Lemma pawn_owner b :
  board_inv b = true -> SquareSet.nonEmpty (Board.pawn b) = true ->
  exists c,
    SquareSet.nonEmpty (SquareSet.intersect (Board.byColor b c) (Board.pawn b)) = true.
Proof.
  intros Hinv Hne.
  destruct (board_inv_wf b Hinv) as (_ & _ & _ & Hwp & _).
  destruct (nonEmpty_has _ Hwp Hne) as (i & Hi & Hp).
  apply board_inv_local in Hinv as (pp & _ & _ & Hloc).
  specialize (Hloc i Hi). unfold squareOK in Hloc. cbn [roleSets map] in Hloc.
  rewrite Hp in Hloc. cbn [existsb orb] in Hloc.
  destruct (SquareSet.has (Board.white b) i) eqn:Hw.
  - exists white. apply has_nonEmpty with i; [assumption|].
    rewrite has_intersect by assumption. cbn [Board.byColor]. rewrite Hw, Hp. reflexivity.
  - destruct (SquareSet.has (Board.black b) i) eqn:Hb.
    + exists black. apply has_nonEmpty with i; [assumption|].
      rewrite has_intersect by assumption. cbn [Board.byColor]. rewrite Hb, Hp. reflexivity.
    + destruct (SquareSet.has (Board.occupied b) i); discriminate Hloc.
Qed.

(** The part that holds: for every position and every color,
    [hasInsufficientMaterial(color)] returns false whenever that color has
    at least one pawn on the board; and on a board that satisfies the
    board invariant [isInsufficientMaterial()] returns false whenever any
    pawn is on the board. *)
Lemma pawn_is_sufficient_material (pos : Position.t) :
  (forall c,
     SquareSet.nonEmpty
       (SquareSet.intersect (Board.byColor (Position.board pos) c)
                            (Board.pawn (Position.board pos))) = true ->
     Position.hasInsufficientMaterial pos c = false)
  /\ (board_inv (Position.board pos) = true ->
      SquareSet.nonEmpty (Board.pawn (Position.board pos)) = true ->
      Position.isInsufficientMaterial pos = false).
Proof.
  assert (H1 : forall c,
     SquareSet.nonEmpty
       (SquareSet.intersect (Board.byColor (Position.board pos) c)
                            (Board.pawn (Position.board pos))) = true ->
     Position.hasInsufficientMaterial pos c = false).
  { intros c H. unfold Position.hasInsufficientMaterial. rewrite H. reflexivity. }
  split; [exact H1|].
  intros Hinv Hne. destruct (pawn_owner _ Hinv Hne) as (c & Hc).
  apply H1 in Hc. unfold Position.isInsufficientMaterial, COLORS.
  cbn [forallb]. destruct c; rewrite Hc; [reflexivity|].
  rewrite andb_false_r. reflexivity.
Qed.
(** * Bitwise (Fredkin) trie index: a model of [bitwise_trie.hpp]

    The index is intrusive: all housekeeping lives in the indexed items
    and in one head record, and the algorithms walk and mutate raw item
    references.  The model therefore keeps an explicit store of items
    addressed by their (integer) addresses, a head record, and runs the
    member functions of [bitwise_trie] in a state-and-error monad:
    dereferencing the null reference, or an address holding no item, is
    an error, and every unbounded loop of the source takes fuel.

    The header is a template that is never instantiated in the
    repository, and a few of its lines do not compile once it is.  Where
    a line cannot be given its literal meaning the model takes the only
    well-typed reading and says so next to the definition; everything
    else is transcribed as written, including what looks unintended.
    Assertions are compiled out (NDEBUG). *)

From Stdlib Require Import ZArith Lia Bool List.
From stdpp Require Import base option numbers list gmap.

Local Open Scope Z_scope.

(** ** Template parameters *)

(** [key_type_bits] is [8 * sizeof(key_type)], [index_type_bits] is
    [8 * sizeof(size_type)] (the type of [trie_count]) and [NobbleDir] is
    the third template argument of [bitwise_trie]. *)
Class TrieParams := {
  key_type_bits : Z;
  index_type_bits : Z;
  NobbleDir : Z
}.

(** Widths of the machine types the header mentions by name. *)
Definition uintptr_bits : Z := 64.
Definition unsigned_bits : Z := 32.
Definition int_bits : Z := 32.

(** ** Items and the head record *)

(** An item reference is an address; [nullptr] is address 0. *)
Abbreviation ptr := Z (only parsing).
Definition nullptr : ptr := 0.

(** The member variables the default item accessor requires:
    [trie_parent], [trie_child[2]], [trie_sibling[2]], [trie_key]. *)
Record item := Item {
  trie_parent : ptr;
  trie_child : ptr * ptr;
  trie_sibling : ptr * ptr;
  trie_key : Z
}.

(** The member variables the default head accessor requires:
    [trie_count], [trie_children[]], [trie_nobbledir]. *)
Record head := Head {
  trie_count : Z;
  trie_children : list ptr;
  trie_nobbledir : bool
}.

(** A two-element array indexed by a [bool]: [a[i]] and [a[i] = x]. *)
Definition nth2 (a : ptr * ptr) (i : bool) : ptr :=
  if i then snd a else fst a.
Definition upd2 (a : ptr * ptr) (i : bool) (x : ptr) : ptr * ptr :=
  if i then (fst a, x) else (x, snd a).

(** ** [detail::bitscanr] *)

(** Position of the highest set bit; zero for a zero argument. *)
Definition bitscanr (value : Z) : Z :=
  if value =? 0 then 0 else Z.log2 value.

(** ** [bitwise_trie_item_accessors], on the item it wraps *)

Module item_accessors.

Definition parent (v : item) : ptr := trie_parent v.
Definition set_parent (x : ptr) (v : item) : item :=
    Item x (trie_child v) (trie_sibling v) (trie_key v).

  (** [((uintptr_t) _v->trie_parent & 3) == 3] *)
Definition parent_is_index (v : item) : bool :=
    Z.land (trie_parent v) 3 =? 3.
  (** [((unsigned) _v->trie_parent) >> 2] *)
Definition bit_index (v : item) : Z :=
    Z.shiftr (trie_parent v mod 2 ^ unsigned_bits) 2.
  (** [_v->trie_parent = (ItemType * )(((uintptr_t) bit_index << 2) | 3)] *)
Definition set_parent_is_index (bit_index : Z) (v : item) : item :=
    Item (Z.lor (Z.shiftl bit_index 2 mod 2 ^ uintptr_bits) 3)
         (trie_child v) (trie_sibling v) (trie_key v).

Definition child (right : bool) (v : item) : ptr := nth2 (trie_child v) right.
Definition set_child (right : bool) (x : ptr) (v : item) : item :=
    Item (trie_parent v) (upd2 (trie_child v) right x) (trie_sibling v) (trie_key v).

Definition sibling (right : bool) (v : item) : ptr := nth2 (trie_sibling v) right.
  (** The source writes [_v.trie_sibling[right] = x] on a pointer [_v];
      the member access is read as [_v->trie_sibling[right]]. *)
Definition set_sibling (right : bool) (x : ptr) (v : item) : item :=
    Item (trie_parent v) (trie_child v) (upd2 (trie_sibling v) right x) (trie_key v).

Definition key (v : item) : Z := trie_key v.

Definition is_primary_sibling (v : item) : bool := negb (trie_parent v =? nullptr).
Definition is_secondary_sibling (v : item) : bool := trie_parent v =? nullptr.
Definition set_is_secondary_sibling (v : item) : item :=
    Item nullptr (trie_child v) (trie_sibling v) (trie_key v).

End item_accessors.

(** ** [bitwise_trie_head_accessors], on the head it wraps *)

Module head_accessors.
Section with_params.
Context {TP : TrieParams}.

Definition size (v : head) : Z := trie_count v.
  (** [++_v->trie_count] and [--_v->trie_count] on an unsigned count. *)
Definition incr_size (v : head) : head :=
    Head ((trie_count v + 1) mod 2 ^ index_type_bits) (trie_children v) (trie_nobbledir v).
Definition decr_size (v : head) : head :=
    Head ((trie_count v - 1) mod 2 ^ index_type_bits) (trie_children v) (trie_nobbledir v).
Definition set_size (x : Z) (v : head) : head :=
    Head x (trie_children v) (trie_nobbledir v).

  (** [(_index_type) -1] *)
Definition max_size : Z := 2 ^ index_type_bits - 1.

  (** [_v->trie_children[idx]]; an index outside the array is an error. *)
Definition child (idx : Z) (v : head) : option ptr :=
    if idx <? 0 then None else trie_children v !! Z.to_nat idx.
Definition set_child (idx : Z) (x : ptr) (v : head) : option head :=
    if (0 <=? idx) && (idx <? Z.of_nat (length (trie_children v)))
    then Some (Head (trie_count v) (<[Z.to_nat idx := x]> (trie_children v)) (trie_nobbledir v))
    else None.

  (** The source assigns to a member [nobbledir] that the documented
      head does not have; it is read as [trie_nobbledir], the flag the
      same expression negates. *)
Definition flip_nobbledir (v : head) : bool * head :=
    (negb (trie_nobbledir v), Head (trie_count v) (trie_children v) (negb (trie_nobbledir v))).

End with_params.
End head_accessors.

(** ** The store and the monad the member functions run in *)

(** The index object lives at address [st_this]; [st_head] is its head
    record (the [Base] sub-object) and [st_items] holds every item the
    caller owns, by address. *)
Record state := State {
  st_this : ptr;
  st_head : head;
  st_items : gmap Z item
}.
════════════════
Reproduce every line from the listing above that holds the word "isInsufficientMaterial".

    board invariant [isInsufficientMaterial()] returns false whenever any
      Position.isInsufficientMaterial pos = false).
  apply H1 in Hc. unfold Position.isInsufficientMaterial, COLORS.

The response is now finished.